The Wisconsin Supreme Court can elect to hear such cases when, among other considerations, it believes the matter is one it would ultimately decide to hear, regardless of the outcome at the appellate level, in order to develop the law at issue in the case.

FIRE’s brief supports McAdams’ position that his appeal warrants this unusual and important step.

FIRE does excellent work. If you’re looking for a place to make a year-end donation, keep them in mind.

YUGE: This Trump Decision Is A Major Blow To The Administrative State.

The Trump administration switched sides Wednesday in a case pending before the Supreme Court that could retroactively nullify tens of thousands of agency decisions.

The case, Lucia v. SEC, has major implications for the process by which federal agencies try or punish those in violation of laws or regulations.

The litigation concerns an agency’s decision to allow career bureaucrats to preside as the functional equivalent of judges during enforcement proceedings. These officials, called administrative law judges (ALJs), are hired by career bureaucrats. They are not appointed by the president, a court or an agency head, but they exercise significant authority on behalf of the U.S. government in official proceedings.

ALJs can, among other things, issue subpoenas, make decisions about the credibility of witnesses or the admissibility of evidence, and issues provisional rulings that are generally upheld on final review — if a final review occurs at all.

The professionalization of the bureaucracy has proven far more corrupt than the spoils system it was supposed to clean up.

PRESS EMAIL FROM THE SPECIAL COUNSEL: “The court has scheduled a plea hearing for Lieutenant General Michael T. Flynn (Ret.), 58, of Alexandria, Va., at 10:30 a.m. before U.S. District Judge Rudolph Contreras at the D.C. federal courthouse on 3rd and Constitution. A criminal information has been filed and is attached. No additional information is available at this time.” It’s two counts of False Statements Act violations from talking to investigators.

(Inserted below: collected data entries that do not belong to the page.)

(** * Traffic-incident processor: deduplication, normalization, export, cache

    A shallow embedding of [Tarea 2/processor/processor.py]
    (class [TrafficDataProcessor]) and of the properties its specification
    states about it.

    Conventions of the embedding
    - A Python [float] is an IEEE binary64 number: Rocq's primitive [float].
    - A Python [str] is a [string] whose characters are read as code points
      (the Latin-1 range, which holds every character of the mapping tables
      of the source).
    - A [datetime] is a wall-clock reading in microseconds together with its
      optional UTC offset; a [timedelta] is a number of microseconds.
    - An incident is a [dict] with the columns of table [traffic_incidents];
      each key is absent, present with value [None], or present with a value.
    - An exception is a value of type [exn]; code that may raise returns a
      [result].
    - The store, the files, the cache and the log are the fields of a
      [world] that each stage takes and returns; what a run reads from
      outside (clocks, reachability of the store and of the cache, the
      effect of the shell commands) is an [env]. A statement that reaches
      the store succeeds once the connection is open, and a shell command
      always returns. *)

From Stdlib Require Import ZArith String Ascii List Bool Lia Floats.
From stdpp Require Import base option list gmap strings sorting pretty.

#[local] Set Warnings "-inexact-float".

Local Open Scope string_scope.
Local Open Scope Z_scope.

UPDATE: From the comments: “So we have a Scooter Libby approach to this investigation. What you hear now is the slurping sound at the bottom of a dry hole when a prosecutor can’t find anything worth charging and the defendants have been cooperative i.e. stupid. The ‘Don’t Talk to the Police’ rule just keeps getting more applicable here.” Sadly, yes it does. As for the rest, well, we’ll see, but this isn’t an auspicious start.

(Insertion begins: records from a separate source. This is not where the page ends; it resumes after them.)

(** * minio-cleaner: the filter-and-delete pipeline of [main.go]

    The program lists a bucket twice (once to count, once to feed a
    bounded channel), lets a fixed number of worker goroutines filter
    the objects by size and age and remove the matches, samples four
    atomic counters from a reporter goroutine, and prints a summary
    once the enumerator goroutine has signalled [doneChan].

    The goroutines are embedded as small program-counter machines, one
    transition per visible action (an atomic load, add or store, a
    channel operation, a log line, a call of the storage client), and
    the whole process as their interleaving under a schedule. *)

From Stdlib Require Import ZArith List String Bool Lia Permutation.
Import ListNotations.
Local Open Scope Z_scope.

(** ** Go's [int64] and [int] (64-bit platforms) *)

Module Int64.
Definition min : Z := - 2 ^ 63.
Definition max : Z := 2 ^ 63 - 1.
(** Two's complement wrap-around of an ideal integer. *)
Definition wrap (x : Z) : Z := (x + 2 ^ 63) mod 2 ^ 64 - 2 ^ 63.
Definition add (x y : Z) : Z := wrap (x + y).
Definition mul (x y : Z) : Z := wrap (x * y).
End Int64.

(** ** Data *)

(** [time.Time] values are compared as instants; [LastModified] comes
    from the listing and [thresholdTime] from [AddDate], so neither
    carries a monotonic reading.  An instant is a number of nanoseconds. *)
Definition Time := Z.

(** [t.After(u)]. *)
Definition After (t u : Time) : bool := t >? u.

(** The fields of [minio.ObjectInfo] that [main] reads. *)
Record ObjectInfo := {
  Key : string;
  Size : Z;
  LastModified : Time;
  Err : option string
}.

(** The fields of [Config] that the pipeline reads. *)
Record MinioConfig := { Bucket : string }.
Record CleanupConfig := {
  MaxAge : Z;
  MinSize : Z;
  DryRun : bool;
  Workers : Z
}.
Record Config := { Minio : MinioConfig; Cleanup : CleanupConfig }.

(** The storage client, as far as [main] uses it: the stream that the
    n-th call of [ListObjects] delivers (two calls are made, and the
    bucket may have changed in between), and the result of
    [RemoveObject bucket key] ([None] is Go's [nil] error). *)
Record Client := {
  ListObjects : nat -> list ObjectInfo;
  RemoveObject : string -> string -> option string
}.

(** What the process lets the outside see, in the order it happens: the
    log lines (with the integer arguments of their format strings; the
    division into megabytes and the percentage are floating point and
    left to the printer), the removal calls, and the operations on the
    two channels. *)
Inductive Event :=
| LogStart (threshold : Time) (minSize : Z)           (* line 107 *)
| LogDryRun                                           (* line 109 *)
| LogCandidate (key : string) (size : Z) (modified : Time) (* line 161 *)
| LogRemoveFailed (key err : string)                  (* line 168 *)
| LogRemoved (key : string)                           (* line 170 *)
| LogListError (err : string)                         (* lines 191, 205 *)
| LogTotal (count : Z)                                (* line 197 *)
| LogProgress (processed total deleted size : Z)      (* line 133 *)
| LogSummary (total processed deleted size : Z)       (* line 216 *)
| CallRemoveObject (bucket key : string)              (* line 166 *)
| SendFile (obj : ObjectInfo)                         (* line 208 *)
| CloseFileChan                                       (* line 210 *)
| SendDone.                                           (* line 211 *)

(** The variables of [main] that the goroutines share: the four atomic
    counters, the buffered channel [fileChan] (its buffer, oldest
    first, its capacity and whether it has been closed) and the output. *)
Record Shared := {
  totalFiles : Z;
  processedFiles : Z;
  deletedFiles : Z;
  deletedSize : Z;
  fileChan : list ObjectInfo;
  fileChanCap : nat;
  fileChanClosed : bool;
  out : list Event
}.

Definition emit (e : Event) (sh : Shared) : Shared :=
  {| totalFiles := totalFiles sh; processedFiles := processedFiles sh;
     deletedFiles := deletedFiles sh; deletedSize := deletedSize sh;
     fileChan := fileChan sh; fileChanCap := fileChanCap sh;
     fileChanClosed := fileChanClosed sh; out := out sh ++ [e] |}.

(** [atomic.StoreInt64(&totalFiles, n)] *)
Definition store_total (n : Z) (sh : Shared) : Shared :=
  {| totalFiles := n; processedFiles := processedFiles sh;
     deletedFiles := deletedFiles sh; deletedSize := deletedSize sh;
     fileChan := fileChan sh; fileChanCap := fileChanCap sh;
     fileChanClosed := fileChanClosed sh; out := out sh |}.

(** [atomic.AddInt64(&processedFiles, 1)] *)
Definition add_processed (sh : Shared) : Shared :=
  {| totalFiles := totalFiles sh;
     processedFiles := Int64.add (processedFiles sh) 1;
     deletedFiles := deletedFiles sh; deletedSize := deletedSize sh;
     fileChan := fileChan sh; fileChanCap := fileChanCap sh;
     fileChanClosed := fileChanClosed sh; out := out sh |}.

(** [atomic.AddInt64(&deletedFiles, 1)] *)
Definition add_deleted (sh : Shared) : Shared :=
  {| totalFiles := totalFiles sh; processedFiles := processedFiles sh;
     deletedFiles := Int64.add (deletedFiles sh) 1;
     deletedSize := deletedSize sh;
     fileChan := fileChan sh; fileChanCap := fileChanCap sh;
     fileChanClosed := fileChanClosed sh; out := out sh |}.

(** [atomic.AddInt64(&deletedSize, n)] *)
Definition add_size (n : Z) (sh : Shared) : Shared :=
  {| totalFiles := totalFiles sh; processedFiles := processedFiles sh;
     deletedFiles := deletedFiles sh;
     deletedSize := Int64.add (deletedSize sh) n;
     fileChan := fileChan sh; fileChanCap := fileChanCap sh;
     fileChanClosed := fileChanClosed sh; out := out sh |}.

Definition set_chan (buf : list ObjectInfo) (closed : bool) (sh : Shared)
  : Shared :=
  {| totalFiles := totalFiles sh; processedFiles := processedFiles sh;
     deletedFiles := deletedFiles sh; deletedSize := deletedSize sh;
     fileChan := buf; fileChanCap := fileChanCap sh;
     fileChanClosed := closed; out := out sh |}.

THE GOVERNMENT ACCOUNTING OFFICE LOOKS AT SECURITY SURVEILLANCE TECHNOLOGIES DEPLOYED ON THE SOUTHWEST BORDER: This is a detailed pdf. The title is a fair summary: “Southwest Border Security: Border Patrol Is Deploying Surveillance Technologies but Needs to Improve Data Quality and Assess Effectiveness.”

One of the conclusions:

Since 2005, Border Patrol has spent more than one billion dollars deploying technologies to the southwest border, but is not yet positioned to fully quantify the impact these technologies have on its mission.

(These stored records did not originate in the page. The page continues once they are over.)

(** * Calendar engine of [utils.py]: Easter, third Fridays, SPX expirations,
      VIX settlements and the table annotations built on them.

    The Python functions are embedded as Rocq functions over a model of the
    [pandas.Timestamp] operations they call.  A Timestamp is its count of
    nanoseconds since 1970-01-01 (pandas' [value]); its calendar fields are
    read back through the proleptic Gregorian calendar.  Constructing a
    Timestamp from fields raises [ValueError] on a month outside 1..12 or a
    day outside the month, as [datetime] does.  The finite range of
    representable Timestamps is not modelled: years range over all of [Z]. *)

From Stdlib Require Import ZArith List Bool String Lia.
Import ListNotations.
Open Scope Z_scope.

(** ** Exceptions and results *)

Inductive exn : Type := ValueError | KeyError | TypeError.

Inductive result (A : Type) : Type :=
| Ok (a : A)
| Raise (e : exn).
Arguments Ok {A} a.
Arguments Raise {A} e.

Definition bind {A B : Type} (r : result A) (k : A -> result B) : result B :=
  match r with
  | Ok a => k a
  | Raise e => Raise e
  end.

Notation "x <- r ;; k" := (bind r (fun x => k))
  (at level 61, r at next level, right associativity).

Definition raises {A : Type} (r : result A) : Prop := exists e, r = Raise e.

(** ** The proleptic Gregorian calendar *)

Module Calendar.

Definition is_leapyear (year : Z) : bool :=
  (year mod 4 =? 0) && (negb (year mod 100 =? 0) || (year mod 400 =? 0)).

Definition days_per_month_table (leap : bool) : list Z :=
  [31; if leap then 29 else 28; 31; 30; 31; 30; 31; 31; 30; 31; 30; 31].

Definition days_in_month (year month : Z) : Z :=
  nth (Z.to_nat (month - 1)) (days_per_month_table (is_leapyear year)) 0.

(** Days of the year before the first of [month]. *)
Definition days_before_month (year month : Z) : Z :=
  fold_right Z.add 0
    (firstn (Z.to_nat (month - 1)) (days_per_month_table (is_leapyear year))).

(** Days from 0001-01-01 to the first of January of [year]. *)
Definition days_before_year (year : Z) : Z :=
  let y := year - 1 in
  y * 365 + y / 4 - y / 100 + y / 400.

(** Day number of 1970-01-01 counted from 0001-01-01. *)
Definition EPOCH_ORDINAL : Z := 719162.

The pdf includes background information on border surveillance operations.

HEALTH: Apple Watch will alert heart-study participants if they have an irregular beat.

The company, in collaboration with Stanford Medicine, launched the Apple Heart Study app on Thursday that uses the heart rate sensor inside the Apple Watch to collect data on irregular heart rhythms. The study had been previously announced back in September.

If an irregular heart rhythm is detected, participants in the study will be notified through the Apple Watch and on their iPhones. Should that occur, you’ll be offered a free consultation with a study doctor, and possibly an electrocardiogram (ECG) patch for additional monitoring.

Of course, at that point you’ll likely also wish to consult your own physician.

Indeed. It isn’t about wearing a cure on your wrist, but about getting vital information quickly enough to make a difference.